- [Assigned task] From the entries underneath, give the number of lines holding the word "Definition", without any other words.

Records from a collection

Definition scrub_key (id : string) (s : MemoryStore) : Result unit string * MemoryStore :=
  match keys s !! id with
  | None => (Err ("scrub_key: unknown key '" +:+ id +:+ "'"), s)
  | Some key =>
      if bool_decide (deleted_at key = None)
      then (Err ("scrub_key: '" +:+ id +:+ "' is not tombstoned — delete it first"), s)
      else
        let (r, s) := next_revision s in
        let key := mkKey (key_id key) (generation_hash key) "" (allowed_scopes key) (key_enabled key)
                     (created_at key) (key_group key) [] (expires_at key) (deleted_at key) r in
        (Ok tt, set_keys (<[id := key]> (keys s)) s)
  end.

Definition list_keys_since (since : Z) (s : MemoryStore) : list VirtualKey :=
  filter (fun k => since < revision k) (map_to_list (keys s)).*2.

(** ** Usage and metering *)

Definition get_usage (bucket_id : string) (window_start : Z) (s : MemoryStore) : UsageLedger :=
  default UsageLedger_default (usage s !! (bucket_id, window_start)).

Definition put_usage (bucket_id : string) (window_start : Z) (ledger : UsageLedger) (s : MemoryStore)
    : MemoryStore :=
  set_usage (<[(bucket_id, window_start) := ledger]> (usage s)) s.

Definition add_usage (now : Z) (bucket_id : string) (window_start : Z) (delta : UsageDelta)
    (s : MemoryStore) : MemoryStore :=
  let u := default UsageLedger_default (usage s !! (bucket_id, window_start)) in
  let s := set_usage (<[(bucket_id, window_start) := apply_delta u delta]> (usage s)) s in
  let (t, sweep_needed) := tick (usage_sweep_ticker s) in
  let s := set_usage_ticker t s in
  if sweep_needed then set_usage (filter (fun ul => Is_true (retained ul.1.2 now)) (usage s)) s else s.

Definition new_row (d : MeteringDelta) : MeteringRow :=
  mkMeteringRow (me_key_id d) (me_model d) (me_provider d) 0 0 0 0 0 0
    (me_key_group_at_use d) (me_pricing_version d).

Definition add_row (d : MeteringDelta) (e : MeteringRow) : MeteringRow :=
  mkMeteringRow (mr_key_id e) (mr_model e) (mr_provider e)
    (mr_tokens_input e +sat me_tokens_input d) (mr_tokens_output e +sat me_tokens_output d)
    (mr_tokens_cache_read e +sat me_tokens_cache_read d) (mr_tokens_cache_write e +sat me_tokens_cache_write d)
    (mr_requests e +sat me_requests d) (mr_billable_requests e +sat me_billable_requests d)
    (mr_key_group_at_use e) (mr_pricing_version e).

Definition meter_key (d : MeteringDelta) : MeterKey := (me_key_id d, me_bucket d, me_model d, me_provider d).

- [Response] 8